En uno de los capítulos más memorables de Los Simpson, Homer encuentra a su hermano Herb, un exitoso empresario que dirige Powell Motors, una prestigiosa compañía de automóviles de Detroit. Embriagado por el reencuentro, Herb no sólo se recrea en las delicias de la nueva familia, recuperando sus años perdidos como tío con Lisa y con Bart, sino que también cree haber descubierto en Homer al estadounidense medio, con lo que acaba encargándole responsabilizarse de la creación del próximo coche de la empresa. A todas luces, Herb lo considera un plan brillante. ¿Quién mejor que el potencial usuario para crear un automóvil que guste a todo el mundo?

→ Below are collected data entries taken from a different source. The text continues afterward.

(** A graph that compiles is as the engine needs it. *)
Lemma compile_dag `{CppTypes} (deref : NodePtr → ILogicNode) g cg :
  rtc (graph_step deref) empty_graph g → (Z.of_nat (length (m_nodes g)) < u32_mod)%Z →
  compile deref g = Some (ROk cg) → dag_ok deref cg.
Proof.
  intros Hr Hsmall Hc. apply reachable_graph_wf in Hr as Hwf.
  destruct (compile_outcome_wf deref g Hwf Hsmall) as (r & Hr' & Hok).
  rewrite Hc in Hr'. injection Hr' as <-. destruct Hok as (Hne & _ & Hfed & Hok).
  pose proof (co_nodes _ _ _ Hok) as Hn.
  assert (∀ i e, i < length (cg_nodes cg) → e ∈ outEdges cg i → ∃ p q ge,
    m_nodes g !! i = Some p ∧ m_nodes g !! oe_dest_node e = Some q ∧ ge ∈ m_edges g ∧ source_node ge = p ∧
    dest_node ge = q ∧ routes deref g e ge) as Hedge.
  { intros i e Hi He. rewrite Hn in Hi. destruct (lookup_lt_is_Some_2 _ _ Hi) as [p Hp].
    pose proof (co_out _ _ _ Hok i p Hp) as Hf. apply list_elem_of_lookup in He as [a Ha].
    destruct (Forall2_lookup_l _ _ _ _ _ Hf Ha) as (ge & Hge & Hrt).
    apply list_elem_of_lookup_2, list_elem_of_filter in Hge as [Hs Hge].
    exists p, (dest_node ge), ge. split_and!; [done|apply Hrt|done|done|done|done]. }
  assert (∀ j q, m_nodes g !! j = Some q → isSource cg j = false ↔ getIncomingEdges g q ≠ []) as Hsrc.
  { intros j q Hq. unfold isSource. rewrite (co_deg _ _ _ Hok j q Hq), bool_decide_eq_false.
    destruct (getIncomingEdges g q); simpl; [by split|]. split; [done|lia]. }
  assert (∀ j q ge, m_nodes g !! j = Some q → ge ∈ getIncomingEdges g q → ∃ i e,
    i < length (cg_nodes cg) ∧ e ∈ outEdges cg i ∧ oe_dest_node e = j ∧
    oe_dest_port_index e = port_index (getExpectedInputPorts (deref q)) (dest_port ge)) as Hin_edge.
  { intros j q ge Hq [Hd Hge]%list_elem_of_filter. destruct (gw_ends _ _ Hwf ge Hge) as [Hs _].
    apply list_elem_of_lookup in Hs as [i Hi]. pose proof (co_out _ _ _ Hok i _ Hi) as Hf.
    assert (ge ∈ getOutgoingEdges g (source_node ge)) as Hout by (by apply list_elem_of_filter).
    apply list_elem_of_lookup in Hout as [a Ha]. destruct (Forall2_lookup_r _ _ _ _ _ Hf Ha) as (e & He & Hrt).
    exists i, e. rewrite Hn. destruct Hrt as (_ & _ & Hdn & Hdx).
    split_and!; [by eapply lookup_lt_Some|by eapply list_elem_of_lookup_2| |by rewrite Hdx, Hd].
    eapply (NoDup_lookup (m_nodes g)); [apply Hwf|exact Hdn|]. by rewrite Hd. }
  split.
  - rewrite Hn. apply Hok.
  - intros i e Hi He. destruct (Hedge i e Hi He) as (p & q & ge & Hp & Hq & Hge & Hs & Hd & _).
    rewrite Hn. split_and!; [by eapply lookup_lt_Some| |].
    + eapply (co_topo _ _ _ Hok); [done|done|by exists ge].
    + apply (Hsrc _ q Hq). intros Hnil. assert (ge ∈ getIncomingEdges g q) as Hin
        by (by apply list_elem_of_filter). rewrite Hnil in Hin. by apply not_elem_of_nil in Hin.
  - intros i e k Hi He Hk. destruct (Hedge i e Hi He) as (p & q & ge & Hp & Hq & Hge & Hs & Hd & (_ & _ & Hx & Hix)).
    unfold node_ports. rewrite Hn, Hq. rewrite Hk, Hd in Hix. symmetry in Hix.
    apply port_index_Some in Hix as [Hl _]. by eapply lookup_lt_Some.
  - intros j k Hj Hsj Hk. rewrite Hn in Hj. destruct (lookup_lt_is_Some_2 _ _ Hj) as [q Hq].
    unfold node_ports in Hk. rewrite Hn, Hq in Hk. destruct (lookup_lt_is_Some_2 _ _ Hk) as [port Hport].
    destruct (Hfed q) with k port as (ge & Hin & Hix); [by eapply list_elem_of_lookup_2|by apply (Hsrc j)|done|].
    destruct (Hin_edge j q ge Hq Hin) as (i & e & Hi & He & Hd & Hdx). exists i, e. by rewrite Hdx.
  - intros j Hj Hsj. rewrite Hn in Hj. destruct (lookup_lt_is_Some_2 _ _ Hj) as [q Hq]. apply (Hsrc j q Hq) in Hsj.
    destruct (getIncomingEdges g q) as [|ge l] eqn:Hinc; [done|].
    destruct (Hin_edge j q ge Hq) as (i & e & Hi & He & Hd & _); [rewrite Hinc; set_solver|]. by exists i, e.
  - rewrite Hn. apply Hok.
  - rewrite Hn. apply Hok.
  - intros i j Hi Hj. rewrite Hn in Hi, Hj. destruct (lookup_lt_is_Some_2 _ _ Hi) as [p Hp], (lookup_lt_is_Some_2 _ _ Hj) as [q Hq].
    unfold node_name. rewrite Hn, Hp, Hq. intros Heq. by eapply node_names_inj.
  - rewrite Hn. apply Hwf.
  - by rewrite Hn.
Qed.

El ahora ingeniero Homer arranca tímido, pero tras una charla ‘cholista’ comienza a lanzar ideas desbocado, como quien en los noventa iba a un ‘brainstorming’ tras pasar la noche en las afueras de Valencia. Una inocente cúpula de cristal es seguida de unos aerodinámicos alerones (ideales para la ‘Ruta del Bacalao’) y, tras muchos estrambóticos desarrollos más, se llega al elemento más icónico: un juego de bocinas que, entre otras canciones, emite el sonido de la canción “La Cucaracha”. El coche, que no solo es una chapuza, cuesta más de 80.000 dólares. Un auténtico fiasco que arruina a Herb, que abandona Detroit arrepentido por el reencuentro con su hermano.

Muchos aficionados al marketing conocerán la mítica frase de Henry Ford (curiosa coincidencia sectorial): “Si hubiera preguntado a la gente qué querían, me habrían dicho que un caballo más rápido”. Creo que Los Simpson van un paso más allá. No sólo no habrá progreso, sino que el resultado de hacer caso a la respuesta del consumidor de forma literal puede derivar en una chapuza del tamaño de King África. Al consumidor hay que escucharle, pero no siempre hacerle caso; tenemos que entender a qué se refiere, no replicar su verbalización concreta; debemos tenerlo en cuenta, pero aplicar nuestro criterio. Harry ‘El Sucio’ decía: “Las opiniones son como el agujero del culo, todos tenemos una y pensamos que las de los demás apestan”. A mí me gusta corregirla ligeramente: “Las opiniones son como el agujero del culo, todos tenemos uno del que responsabilizarnos”.

Y quizá ahí radique el problema en la mayoría de las ocasiones. Responsabilizarse da miedo. Tomar una decisión en una disciplina tan opinable como el marketing te expone al ridículo de equivocarte, a la vergüenza de que un diseño, una campaña o un post de redes sociales no gusten. Por eso tantas veces se delega la decisión en otros, se toma la curva sin que nadie quiera estar al volante, se hace un listado de pros y contras, se va a la guerra sin generales… Y, poco a poco, empiezas a cargarte lo que tenía magia para hacerlo indoloro, para lograr que no tenga aristas, para que tenga un aspecto tan vulgar como los jugadores para editar en el Pro Evolution Soccer. Para que pase desapercibido. Porque el éxito es deseable, aunque no obligatorio, y el fracaso es una deshonra. Mejor no equivocarse, ¿no?

Que alguien prefiere el envase verde oscuro en vez de verde claro… Adelante. Que el lunar de un actor no le gusta al de otro departamento… Fuera. Que quizá con 20 segundos menos se mejora un ratio de visualización… Venga, va. Que el consumidor dijo en el test que no diría esa frase que a ti te hacía tilín… Retirémosla. Que por si acaso vamos a poner el logotipo antes… Vale, bueno, no pasa nada. Así, sucesivamente. Hasta que te das cuenta, como Herb, de que lo que has hecho ya no tiene ningún sentido y en tu cabeza el verdadero fracaso, pasar desapercibido, lleva la sintonía de “La Cucaracha”, que ya no puede caminar porque le faltan, porque no tiene, las dos patitas de atrás.

Feliz lunes y que tengáis una gran semana.